Syk tyrosine 317 negatively regulates osteoclast function via the ubiquitin-protein isopeptide ligase activity of Cbl.

Cytoskeletal organization of the osteoclast (OC), which is central to the capacity of the cell to resorb bone, is induced by occupancy of the alphavbeta3 integrin or the macrophage colony-stimulating factor (M-CSF) receptor c-Fms. In both circumstances, the tyrosine kinase Syk is an essential signaling intermediary. We demonstrate that Cbl negatively regulates OC function by interacting with Syk(Y317). Expression of nonphosphorylatable Syk(Y317F) in primary Syk(-/-) OCs enhances M-CSF- and alphavbeta3-induced phosphorylation of the cytoskeleton-organizing molecules, SLP76, Vav3, and PLCgamma2, to levels greater than wild type, thereby accelerating the resorptive capacity of the cell.
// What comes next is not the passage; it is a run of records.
(** * SceneManager: scene preparation and rendering pipeline

    A shallow embedding of [Source/SceneManager.cpp].  The class state, the
    OpenGL texture state it drives and the calls it makes on its two
    collaborators (the shader manager and the shape meshes) are threaded
    through a small state-and-failure monad; [Undefined] stands for the
    behaviours C++ leaves undefined (reading or writing past the end of
    [m_textureIDs], calling through a null [m_pShaderManager]).

    Numbers.  [int] and [GLuint] values are integers in [Z]; the one
    conversion the code performs between them ([FindTextureID] returns a
    [GLuint] as an [int]) has its wrap-around written out.  [float] values
    are idealised as real numbers: no theorem below depends on rounding. *)

From Stdlib Require Import Reals Lra.
From stdpp Require Import base list gmap strings.

Local Open Scope Z_scope.

(** ** GLM: vectors, matrices and the three transform builders

    GLM is a third-party header library; the definitions below follow its
    column-major [mat4] and the formulas of [glm::scale], [glm::rotate] and
    [glm::translate] applied to the identity matrix. *)

Module glm.
Local Open Scope R_scope.

Record vec2 := Vec2 { x2 : R; y2 : R }.
Record vec3 := Vec3 { x3 : R; y3 : R; z3 : R }.
Record vec4 := Vec4 { x4 : R; y4 : R; z4 : R; w4 : R }.

(** A matrix is four columns, as in GLM: [m[i]] is column [i]. *)
Record mat4 := Mat4 { col0 : vec4; col1 : vec4; col2 : vec4; col3 : vec4 }.

Definition vadd (a b : vec4) : vec4 :=
  Vec4 (x4 a + x4 b) (y4 a + y4 b) (z4 a + z4 b) (w4 a + w4 b).

Definition vscale (a : vec4) (k : R) : vec4 :=
  Vec4 (x4 a * k) (y4 a * k) (z4 a * k) (w4 a * k).

(** [mat4(1.0f)] *)
Definition identity : mat4 :=
  Mat4 (Vec4 1 0 0 0) (Vec4 0 1 0 0) (Vec4 0 0 1 0) (Vec4 0 0 0 1).

(** [operator*(mat4, vec4)] *)
Definition mulv (m : mat4) (v : vec4) : vec4 :=
  vadd (vadd (vadd (vscale (col0 m) (x4 v)) (vscale (col1 m) (y4 v)))
             (vscale (col2 m) (z4 v)))
       (vscale (col3 m) (w4 v)).

(** [operator*(mat4, mat4)]: column [i] of the product is [m1] applied to
    column [i] of [m2]. *)
Definition mul (m1 m2 : mat4) : mat4 :=
  Mat4 (mulv m1 (col0 m2)) (mulv m1 (col1 m2))
       (mulv m1 (col2 m2)) (mulv m1 (col3 m2)).

(** [glm::radians] *)
Definition radians (degrees : R) : R := degrees * (PI / 180).

(** [glm::scale(v)] = [scale(mat4(1), v)] *)
Definition scale (v : vec3) : mat4 :=
  let m := identity in
  Mat4 (vscale (col0 m) (x3 v)) (vscale (col1 m) (y3 v))
       (vscale (col2 m) (z3 v)) (col3 m).

(** [glm::translate(v)] = [translate(mat4(1), v)] *)
Definition translate (v : vec3) : mat4 :=
  let m := identity in
  Mat4 (col0 m) (col1 m) (col2 m)
       (vadd (vadd (vadd (vscale (col0 m) (x3 v)) (vscale (col1 m) (y3 v)))
                   (vscale (col2 m) (z3 v)))
             (col3 m)).

Definition normalize (v : vec3) : vec3 :=
  let n := sqrt (x3 v * x3 v + y3 v * y3 v + z3 v * z3 v) in
  Vec3 (x3 v / n) (y3 v / n) (z3 v / n).

(** [glm::rotate(angle, v)] = [rotate(mat4(1), angle, v)] *)
Definition rotate (angle : R) (v : vec3) : mat4 :=
  let m := identity in
  let c := cos angle in
  let s := sin angle in
  let axis := normalize v in
  let temp := Vec3 ((1 - c) * x3 axis) ((1 - c) * y3 axis) ((1 - c) * z3 axis) in
  let r00 := c + x3 temp * x3 axis in
  let r01 := x3 temp * y3 axis + s * z3 axis in
  let r02 := x3 temp * z3 axis - s * y3 axis in
  let r10 := y3 temp * x3 axis - s * z3 axis in
  let r11 := c + y3 temp * y3 axis in
  let r12 := y3 temp * z3 axis + s * x3 axis in
  let r20 := z3 temp * x3 axis + s * y3 axis in
  let r21 := z3 temp * y3 axis - s * x3 axis in
  let r22 := c + z3 temp * z3 axis in
  Mat4 (vadd (vadd (vscale (col0 m) r00) (vscale (col1 m) r01)) (vscale (col2 m) r02))
       (vadd (vadd (vscale (col0 m) r10) (vscale (col1 m) r11)) (vscale (col2 m) r12))
       (vadd (vadd (vscale (col0 m) r20) (vscale (col1 m) r21)) (vscale (col2 m) r22))
       (col3 m).

End glm.

Declare Scope mat_scope.
Delimit Scope mat_scope with mat.
Infix "*" := glm.mul : mat_scope.

(** ** Data model *)

(** A variable that was declared but not (yet) assigned holds no definite
    value.  Copying such a value around is modelled; it stays indeterminate. *)
Inductive cell (A : Type) : Type :=
| Indeterminate
| Holds (a : A).
Arguments Indeterminate {A}.
Arguments Holds {A} a.

(** Modelled from the spec: [SceneManager.h] is not among the sources; the
    texture entry is the spec's [TextureEntry { id, tag }].  [ID] is a
    [GLuint] ([DestroyGLTextures] passes its address to [glGenTextures]). *)
Record TEXTURE_INFO := { ID : Z; tag : string }.

(** Modelled from the spec: [SceneManager.h] is not among the sources; the
    material is the spec's [MaterialPreset].  The numeric members have no
    initialiser, the tag (member [tag], here [mtag]) is a [std::string] and
    starts empty. *)
Record OBJECT_MATERIAL := {
  ambientColor : cell glm.vec3;
  ambientStrength : cell R;
  diffuseColor : cell glm.vec3;
  specularColor : cell glm.vec3;
  shininess : cell R;
  mtag : string
}.

(** [OBJECT_MATERIAL m;] *)
Definition OBJECT_MATERIAL_default : OBJECT_MATERIAL :=
  {| ambientColor := Indeterminate; ambientStrength := Indeterminate;
     diffuseColor := Indeterminate; specularColor := Indeterminate;
     shininess := Indeterminate; mtag := EmptyString |}.

Definition set_ambientColor (v : cell glm.vec3) (m : OBJECT_MATERIAL) :=
  {| ambientColor := v; ambientStrength := ambientStrength m;
     diffuseColor := diffuseColor m; specularColor := specularColor m;
     shininess := shininess m; mtag := mtag m |}.
Definition set_ambientStrength (v : cell R) (m : OBJECT_MATERIAL) :=
  {| ambientColor := ambientColor m; ambientStrength := v;
     diffuseColor := diffuseColor m; specularColor := specularColor m;
     shininess := shininess m; mtag := mtag m |}.
Definition set_diffuseColor (v : cell glm.vec3) (m : OBJECT_MATERIAL) :=
  {| ambientColor := ambientColor m; ambientStrength := ambientStrength m;
     diffuseColor := v; specularColor := specularColor m;
     shininess := shininess m; mtag := mtag m |}.
Definition set_specularColor (v : cell glm.vec3) (m : OBJECT_MATERIAL) :=
  {| ambientColor := ambientColor m; ambientStrength := ambientStrength m;
     diffuseColor := diffuseColor m; specularColor := v;
     shininess := shininess m; mtag := mtag m |}.
Definition set_shininess (v : cell R) (m : OBJECT_MATERIAL) :=
  {| ambientColor := ambientColor m; ambientStrength := ambientStrength m;
     diffuseColor := diffuseColor m; specularColor := specularColor m;
     shininess := v; mtag := mtag m |}.
Definition set_mtag (v : string) (m : OBJECT_MATERIAL) :=
  {| ambientColor := ambientColor m; ambientStrength := ambientStrength m;
     diffuseColor := diffuseColor m; specularColor := specularColor m;
     shininess := shininess m; mtag := v |}.

(** Modelled from the spec: the declared length of [m_textureIDs]
    ([SceneManager.h] is not among the sources).  The comments of
    [BindGLTextures] and [LoadSceneTextures] give the same sixteen. *)
Definition texture_capacity : nat := 16.

(** *** OpenGL texture state *)

Inductive GLenum :=
| GL_REPEAT | GL_LINEAR | GL_NEAREST_MIPMAP_LINEAR
| GL_RGB | GL_RGB8 | GL_RGBA | GL_RGBA8.

(** What [stbi_load] hands back: the decoded raster and its shape. *)
Record Image := {
  img_width : Z; img_height : Z; img_channels : Z; img_data : list Z
}.

Record TexImage := {
  internalformat : GLenum; tex_width : Z; tex_height : Z;
  format : GLenum; pixels : list Z
}.

Record GLTexture := {
  wrap_s : GLenum; wrap_t : GLenum;
  min_filter : GLenum; mag_filter : GLenum;
  level0 : option TexImage;
  mipmapped : bool
}.

(** A texture object as OpenGL creates it on first bind. *)
Definition GLTexture_new : GLTexture :=
  {| wrap_s := GL_REPEAT; wrap_t := GL_REPEAT;
     min_filter := GL_NEAREST_MIPMAP_LINEAR; mag_filter := GL_LINEAR;
     level0 := None; mipmapped := false |}.

Inductive TexParam := GL_TEXTURE_WRAP_S | GL_TEXTURE_WRAP_T
                    | GL_TEXTURE_MIN_FILTER | GL_TEXTURE_MAG_FILTER.

Definition set_param (p : TexParam) (v : GLenum) (t : GLTexture) : GLTexture :=
  match p with
  | GL_TEXTURE_WRAP_S =>
      {| wrap_s := v; wrap_t := wrap_t t; min_filter := min_filter t;
         mag_filter := mag_filter t; level0 := level0 t; mipmapped := mipmapped t |}
  | GL_TEXTURE_WRAP_T =>
      {| wrap_s := wrap_s t; wrap_t := v; min_filter := min_filter t;
         mag_filter := mag_filter t; level0 := level0 t; mipmapped := mipmapped t |}
  | GL_TEXTURE_MIN_FILTER =>
      {| wrap_s := wrap_s t; wrap_t := wrap_t t; min_filter := v;
         mag_filter := mag_filter t; level0 := level0 t; mipmapped := mipmapped t |}
  | GL_TEXTURE_MAG_FILTER =>
      {| wrap_s := wrap_s t; wrap_t := wrap_t t; min_filter := min_filter t;
         mag_filter := v; level0 := level0 t; mipmapped := mipmapped t |}
  end.

Definition set_level0 (i : TexImage) (t : GLTexture) : GLTexture :=
  {| wrap_s := wrap_s t; wrap_t := wrap_t t; min_filter := min_filter t;
     mag_filter := mag_filter t; level0 := Some i; mipmapped := false |}.

Definition set_mipmapped (t : GLTexture) : GLTexture :=
  {| wrap_s := wrap_s t; wrap_t := wrap_t t; min_filter := min_filter t;
     mag_filter := mag_filter t; level0 := level0 t; mipmapped := true |}.

(** The part of the GL context the scene manager touches: the texture names
    handed out so far, the texture objects, the active texture unit and the
    [GL_TEXTURE_2D] binding of every unit (an absent unit is bound to 0). *)
Record GLState := {
  gl_names : gset Z;
  gl_objects : gmap Z GLTexture;
  gl_active : Z;
  gl_bound : gmap Z Z
}.

(** *** Calls on the collaborators *)

Inductive Mesh := Plane | Sphere | Torus | TaperedCylinder | Box | Cylinder | Prism.

Inductive UniformValue :=
| UBool (b : bool)
| UInt (i : Z)
| USampler2D (i : Z)
| UFloat (f : cell R)
| UVec2 (v : glm.vec2)
| UVec3 (v : cell glm.vec3)
| UVec4 (v : glm.vec4)
| UMat4 (m : glm.mat4).

(** One entry of the call log: a uniform upload through the shader
    manager, or a mesh load or draw through [m_basicMeshes]. *)
Inductive Event :=
| SetUniform (name : string) (v : UniformValue)
| LoadMesh (k : Mesh)
| DrawMesh (k : Mesh).

(** *** The scene manager and its surroundings *)

Record State := {
  m_pShaderManager : bool;  (* [true]: the pointer is not NULL *)
  m_textureIDs : list TEXTURE_INFO;
  m_loadedTextures : Z;
  m_objectMaterials : list OBJECT_MATERIAL;
  gl : GLState;
  calls : list Event        (* oldest first *)
}.

Definition with_textures (ids : list TEXTURE_INFO) (n : Z) (s : State) : State :=
  {| m_pShaderManager := m_pShaderManager s; m_textureIDs := ids;
     m_loadedTextures := n; m_objectMaterials := m_objectMaterials s;
     gl := gl s; calls := calls s |}.

Definition with_materials (ms : list OBJECT_MATERIAL) (s : State) : State :=
  {| m_pShaderManager := m_pShaderManager s; m_textureIDs := m_textureIDs s;
     m_loadedTextures := m_loadedTextures s; m_objectMaterials := ms;
     gl := gl s; calls := calls s |}.

Definition with_gl (g : GLState) (s : State) : State :=
  {| m_pShaderManager := m_pShaderManager s; m_textureIDs := m_textureIDs s;
     m_loadedTextures := m_loadedTextures s;
     m_objectMaterials := m_objectMaterials s; gl := g; calls := calls s |}.

Definition log (evs : list Event) (s : State) : State :=
  {| m_pShaderManager := m_pShaderManager s; m_textureIDs := m_textureIDs s;
     m_loadedTextures := m_loadedTextures s;
     m_objectMaterials := m_objectMaterials s; gl := gl s;
     calls := calls s ++ evs |}.

(** ** The monad of member functions *)

Inductive outcome (A : Type) : Type :=
| Ok (a : A)
| Undefined.
Arguments Ok {A} a.
Arguments Undefined {A}.

Definition M (A : Type) : Type := State → outcome (A * State).

#[global] Instance M_ret : MRet M := λ A a s, Ok (a, s).
#[global] Instance M_bind : MBind M := λ A B f m s,
  match m s with
  | Ok (a, s') => f a s'
  | Undefined => Undefined
  end.

(** Run a read-only member function. *)
Definition read {A} (f : State → outcome A) : M A := λ s,
  match f s with
  | Ok a => Ok (a, s)
  | Undefined => Undefined
  end.

Definition modify (f : State → State) : M unit := λ s, Ok (tt, f s).


(** ** Collaborators *)

(** Modelled from the spec: [ShaderManager] is not among the sources; it
    exposes setters for scalar, vector, matrix and sampler uniforms by name.
    Each call through [m_pShaderManager] is appended to the call log; a call
    through a null pointer is undefined. *)
Definition shader_call (name : string) (v : UniformValue) : M unit := λ s,
  if m_pShaderManager s then Ok (tt, log [SetUniform name v] s) else Undefined.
Syk(Y317) suppresses cytoskeletal organization and function while binding the ubiquitin-protein isopeptide ligase Cbl. Consequently, Syk(Y317F) abolishes M-CSF- and integrin-stimulated Syk ubiquitination. Thus, Cbl/Syk(Y317) association negatively regulates OC function and therefore is essential for maintenance of skeletal homeostasis.